Rise of the Experience Management Office (XMO)

Fueling Competitive Advantage Through Continuous Experience Improvement

by Braden Kelley and Art Inteligencia

In today’s hyper-competitive landscape, the battle for market share is no longer waged solely on product features or price points. It’s fought and won on the battleground of experience. From the first touchpoint to ongoing engagement, every interaction a customer, employee, or partner has with your organization shapes their perception and ultimately, their loyalty. As a human-centered change and innovation author, I’ve seen firsthand how organizations that prioritize experience improvement don’t just survive – they thrive. But how does an organization systematically achieve this? The answer, increasingly, lies in the strategic establishment and effective operation of an Experience Management Office (XMO).

For too long, experience initiatives have been fragmented, siloed within individual departments, or relegated to one-off projects. This piecemeal approach might deliver incremental gains in specific areas, but it rarely translates into a holistic, differentiating experience across the entire organizational ecosystem. This is precisely where the XMO steps in, acting as the central nervous system for all things experience-related.

What is an Experience Management Office (XMO)?

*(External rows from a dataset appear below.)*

Lemma le_bytes4_byte x b : b ∈ md5.le_bytes4 x -> 0 <= b < 256.
Proof.
  unfold md5.le_bytes4. rewrite !elem_of_cons, elem_of_nil.
  change 255 with (Z.ones 8).
  intros [->|[->|[->|[->|[]]]]]; rewrite Z.land_ones by lia; apply Z.mod_pos_bound; lia.
Qed.

Lemma md5_Sum_length msg : length (md5.Sum msg) = md5.Size.
Proof. unfold md5.Sum. by destruct (md5.blocks _ _ _) as [[[a b] c] d]. Qed.

Lemma md5_Sum_byte msg b : b ∈ md5.Sum msg -> 0 <= b < 256.
Proof.
  unfold md5.Sum. destruct (md5.blocks _ _ _) as [[[a b0] c] d].
  rewrite !elem_of_app. intros [?|[?|[?|?]]]; by eapply le_bytes4_byte.
Qed.

Lemma lastByte_lookup dir :
  let b := md5.Sum (bytes_of_string dir) in
  b !! (length b - 1)%nat = Some (lastByte dir) /\ 0 <= lastByte dir < 256.
Proof.
  cbn zeta. unfold lastByte. set (b := md5.Sum _).
  assert (Hlen : length b = md5.Size) by apply md5_Sum_length.
  rewrite last_lookup. replace (Nat.pred (length b)) with (length b - 1)%nat by lia.
  destruct (b !! (length b - 1)%nat) as [x|] eqn:E.
  - split; [done|]. cbn. apply (md5_Sum_byte (bytes_of_string dir)).
    by eapply list_elem_of_lookup_2.
  - apply lookup_ge_None in E. unfold md5.Size in Hlen. lia.
Qed.

Lemma hashToBytes_returns dir dbCount :
  dbCount <> 0 ->
  hashToBytes dir dbCount
  = Returns (md5.Sum (bytes_of_string dir), Z.rem (lastByte dir) dbCount).
Proof.
  intros Hn. unfold hashToBytes.
  destruct (lastByte_lookup dir) as [-> _]. by rewrite bool_decide_eq_false_2.
Qed.

Lemma genKey_returns dir name dbCount :
  dbCount <> 0 ->
  genKey dir name dbCount
  = Returns (md5.Sum (bytes_of_string dir) ++ bytes_of_string name,
             Z.rem (lastByte dir) dbCount).
Proof. intros Hn. unfold genKey. by rewrite hashToBytes_returns. Qed.

Lemma partition_in_range dir dbCount :
  0 < dbCount -> 0 <= Z.rem (lastByte dir) dbCount < dbCount.
Proof.
  intros Hn. destruct (lastByte_lookup dir) as [_ Hb]. apply Z.rem_bound_pos; lia.
Qed.

Lemma shard_withShard store p d :
  0 <= p -> (Z.to_nat p < length (dbs store))%nat ->
  shard (withShard store p d) p = Some d.
Proof.
  intros Hp Hlt. unfold shard, withShard. rewrite bool_decide_eq_true_2 by done.
  cbn. by apply list_lookup_insert_eq.
Qed.

Lemma withShard_twice store p d1 d2 :
  withShard (withShard store p d1) p d2 = withShard store p d2.
Proof. unfold withShard. cbn. by rewrite list_insert_insert_eq. Qed.

Lemma openAll_all_open store folders ds :
  (forall d, exists db, leveldb.OpenFile (folders d) = inl db) ->
  exists store', openAll store folders ds = (store', true)
    /\ length (dbs store') = (length (dbs store) + length ds)%nat
    /\ dbCount store' = dbCount store.
Proof.
  intros Hopen. revert store. induction ds as [|d ds IH]; intros store.
  - exists store. cbn. repeat split; lia.
  - cbn [openAll]. destruct (Hopen d) as [db ->].
    destruct (IH (mkStore (dbs store ++ [db]) (dbCount store))) as (s' & -> & Hlen & Hc).
    exists s'. split; [done|]. cbn in Hlen, Hc. rewrite length_app in Hlen.
    cbn in *. split; [lia|done].
Qed.

(** A store that [Initialize] set up over folders that all open has eight
    shards and [dbCount] eight. *)
Lemma Initialize_ready dir folders :
  (forall d, exists db, leveldb.OpenFile (folders d) = inl db) ->
  let '(store, err) := Initialize (mkStore [] 0) dir None folders in
  err = None /\ dbCount store = 8 /\ length (dbs store) = Z.to_nat (dbCount store).
Proof.
  intros Hopen. unfold Initialize, initialize.
  destruct (openAll_all_open (mkStore [] 0) folders (seq 0 (Z.to_nat 8)) Hopen)
    as (s' & -> & Hlen & _).
  cbn in *. repeat split; done.
Qed.

Variable Payload : Type.
Variable DirAndName : string -> string * string.
Variable EncodeAttributesAndChunks : Entry Payload -> list Z * option error.
Variable DecodeAttributesAndChunks : Entry Payload -> list Z -> Entry Payload * option error.
Variable zero : Payload.
Ltac rig_at Hobs Hsucc :=
  rig_enter; rewrite Hobs; simp_loop; rewrite Hsucc; simp_loop.

Lemma glb_loop_succeeded key obs fuel a s code disp text st urls g :
  a <= max_attempts -> obs (fetches s) = Resp code disp text (inl st) ->
  is_success code = true -> status st = "SUCCEEDED" ->
  model_urls st = Some urls -> glb urls = Some g ->
  poll_for_glb_url_loop (Some key) obs (S fuel) a s =
  (Some (Ok g), mk_poll_state (S (fetches s)) (events s)).
Proof.
  intros Hle Hobs Hsucc Hst Hu Hg. glb_at Hle Hobs Hsucc.
  rewrite Hst, Hu, Hg. reflexivity.
Qed.

Lemma anim_loop_succeeded task_id anim_name obs fuel a s code disp text st r g :
  obs (fetches s) = Resp code disp text (inl st) ->
  is_success code = true -> Anim.status st = "SUCCEEDED" ->
  Anim.result st = Some r -> Anim.animation_glb_url r = Some g ->
  poll_for_animation_glb_loop task_id anim_name obs (S fuel) a s =
  (Some (Ok g), mk_poll_state (S (fetches s)) (events s)).
Proof.
  intros Hobs Hsucc Hst Hr Hg. rig_at Hobs Hsucc.
  rewrite Hst, Hr, Hg. reflexivity.
Qed.

Lemma send_err_glb_continues (obs : nat -> http_outcome TaskStatusResponse) :
  (forall n, exists e, obs n = SendErr e) -> forall n, glb_continues (obs n) = true.
Proof. intros H n. destruct (H n) as [e ->]. reflexivity. Qed.

Lemma send_err_rig_continues (obs : nat -> http_outcome TaskStatusResponse) :
  (forall n, exists e, obs n = SendErr e) -> forall n, rig_continues (obs n) = true.
Proof. intros H n. destruct (H n) as [e ->]. reflexivity. Qed.

Lemma send_err_anim_continues (obs : nat -> http_outcome Anim.AnimationTaskStatusResponse) :
  (forall n, exists e, obs n = SendErr e) -> forall n, anim_continues (obs n) = true.
Proof. intros H n. destruct (H n) as [e ->]. reflexivity. Qed.

End PollFacts.

(** * Properties of the stats fallback *)
Module StatsFacts.
Import Gemini.

Lemma serde_wrapped_fails w inner : serde_robot_status (JObject [(w, JObject inner)]) = None.
Proof. cbn. destruct (field_of_key w) as [[] |]; reflexivity. Qed.
(* ===== verification/Net.v ===== *)
(** * Net: the socket calls of the programs

    The operating system is the environment: a socket call is a node of [Prog.prog]
    whose answer the environment chooses.  [net_ok] is what POSIX promises of the
    answers.  A [send] on a connection that the peer has closed has no answer when the process
    does not ignore SIGPIPE, and none of the programs does: the signal ends the process.  The
    environment chooses; the step relation of [ServerSystem] has that end. *)

From S2P Require Import Prelude CString Prog.

Inductive recv_result :=
| RecvError               (** [-1] *)
| RecvBytes (s : bytes).  (** the bytes received; none after an orderly shutdown *)

Inductive net_call :=
| NSocket (dgram : bool)
| NInetPton (addr : bytes)
| NConnect (fd : Z) (addr : bytes) (sin_port : Z)
| NSetsockopt (fd : Z)
| NBind (fd : Z) (addr : bytes) (sin_port : Z)
| NListen (fd : Z)
| NAccept (fd : Z)
| NSend (fd : Z) (data : bytes)
| NSendTo (fd : Z) (data : bytes) (sin_family : Z) (s_addr : bytes) (sin_port : Z)
| NRecv (fd : Z) (n : Z)
| NClose (fd : Z).

#[export] Instance net_call_eq_dec : EqDecision net_call.
Proof. solve_decision. Defined.

Definition net_result (c : net_call) : Type :=
  match c with NRecv _ _ => recv_result | NClose _ => unit | _ => Z end.

(** POSIX: [recv] gives at most the bytes asked for; [send] reports at most the
    bytes it was given. *)
Definition net_ok (c : net_call) : net_result c → Prop :=
  match c with
  | NRecv _ n => λ r, match r with RecvError => True | RecvBytes s => blen s ≤ n end
  | NSend _ data | NSendTo _ data _ _ _ => λ r, -1 ≤ r ≤ blen data
  | NClose _ => λ _, True
  | _ => λ r, -1 ≤ r
  end.

(** The value [recv] returns and the array it leaves. *)
Definition recv_count (r : recv_result) : Z :=
  match r with RecvError => -1 | RecvBytes s => blen s end.
Definition recv_into (r : recv_result) (buf : bytes) : bytes :=
  match r with RecvError => buf | RecvBytes s => overlay s buf end.

(** [htons]: the two bytes of a 16-bit integer, swapped. *)
Definition htons (hostshort : Z) : Z :=
  let x := wrap 16 hostshort in (x mod 256) * 256 + x / 256.

(** [INADDR_ANY], and the address of the machine itself. *)
Definition INADDR_ANY : bytes := b#"0.0.0.0".
Definition LOCALHOST : bytes := b#"127.0.0.1".

Definition AF_INET : Z := 2.

Definition SOCKET_BUFFER_SIZE : Z := 1024.

(** A text as the programs send it: in a zeroed array of [SOCKET_BUFFER_SIZE]
    bytes, all of which go on the wire. *)
Definition packet (s : bytes) : bytes := padded SOCKET_BUFFER_SIZE s.

Lemma recv_into_zeros s n : recv_into (RecvBytes s) (zeros n) = padded n s.
Proof. apply overlay_zeros. Qed.

Lemma blen_packet s : blen s ≤ SOCKET_BUFFER_SIZE → blen (packet s) = SOCKET_BUFFER_SIZE.
Proof. apply blen_padded. Qed.

Lemma cstr_packet s : no_nul s = true → blen s < SOCKET_BUFFER_SIZE → cstr (packet s) = Def s.
Proof. apply cstr_padded. Qed.

(** A whole packet fills the array it is received into. *)
Lemma recv_packet s :
  blen s ≤ SOCKET_BUFFER_SIZE →
  recv_into (RecvBytes (packet s)) (zeros SOCKET_BUFFER_SIZE) = packet s.
Proof. intros. rewrite recv_into_zeros. apply padded_full. by apply blen_packet. Qed.

(** The kernel reads back the port a program stored, modulo 2^16. *)
Lemma htons_involutive p : htons (htons p) = wrap 16 p.
Proof.
  unfold htons, wrap. change (2 ^ 16) with 65536.
  pose proof (Z.mod_pos_bound p 65536 ltac:(lia)).
  generalize dependent (p mod 65536). intros x Hx.
  pose proof (Z.mod_pos_bound x 256 ltac:(lia)).
  assert (0 ≤ x / 256 < 256) by (split; [apply Z.div_pos | apply Z.div_lt_upper_bound]; lia).
  rewrite (Z.mod_small (_ + _) 65536) by lia.
  assert ((x mod 256 * 256 + x / 256) mod 256 = x / 256) as ->
    by (rewrite Z.add_comm, Z.mod_add, Z.mod_small; lia).
  rewrite Z.div_add_l, (Z.div_small (x / 256)) by lia.
  pose proof (Z.div_mod x 256). lia.
Qed.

At its core, an XMO is a dedicated, cross-functional entity responsible for orchestrating, governing, and continuously improving all facets of an organization’s experiences. Think of it as the strategic hub that connects the dots between customer experience (CX), employee experience (EX), partner experience (PX), and even product experience (PX), ensuring a cohesive and compelling narrative across every interaction. It moves beyond simply collecting feedback to proactively designing, measuring, and optimizing experiences with a strategic lens.

The XMO isn’t just another committee; it’s a strategic imperative. Its mandate extends to:

  • Defining a Unified Experience Vision: Establishing a clear, organization-wide understanding of what “great experience” looks like and how it aligns with strategic business objectives.
  • Establishing Experience Governance: Setting standards, processes, and guidelines for experience design, delivery, and measurement across all functions and touchpoints.
  • Fostering a Culture of Empathy and Experience-Centricity: Championing a mindset where every employee understands their role in delivering exceptional experiences.
  • Driving Cross-Functional Collaboration: Breaking down silos to ensure seamless handoffs and consistent experiences across departments.
  • Leveraging Technology for Experience Management: Identifying and implementing tools for feedback collection, journey mapping, analytics, and personalization.
  • Measuring and Monitoring Experience Performance: Defining key metrics and establishing robust reporting mechanisms to track progress and identify areas for improvement.
  • Strategically Managing the Experience Improvement Backlog: Prioritizing and sequencing experience enhancement initiatives based on impact, feasibility, and strategic alignment.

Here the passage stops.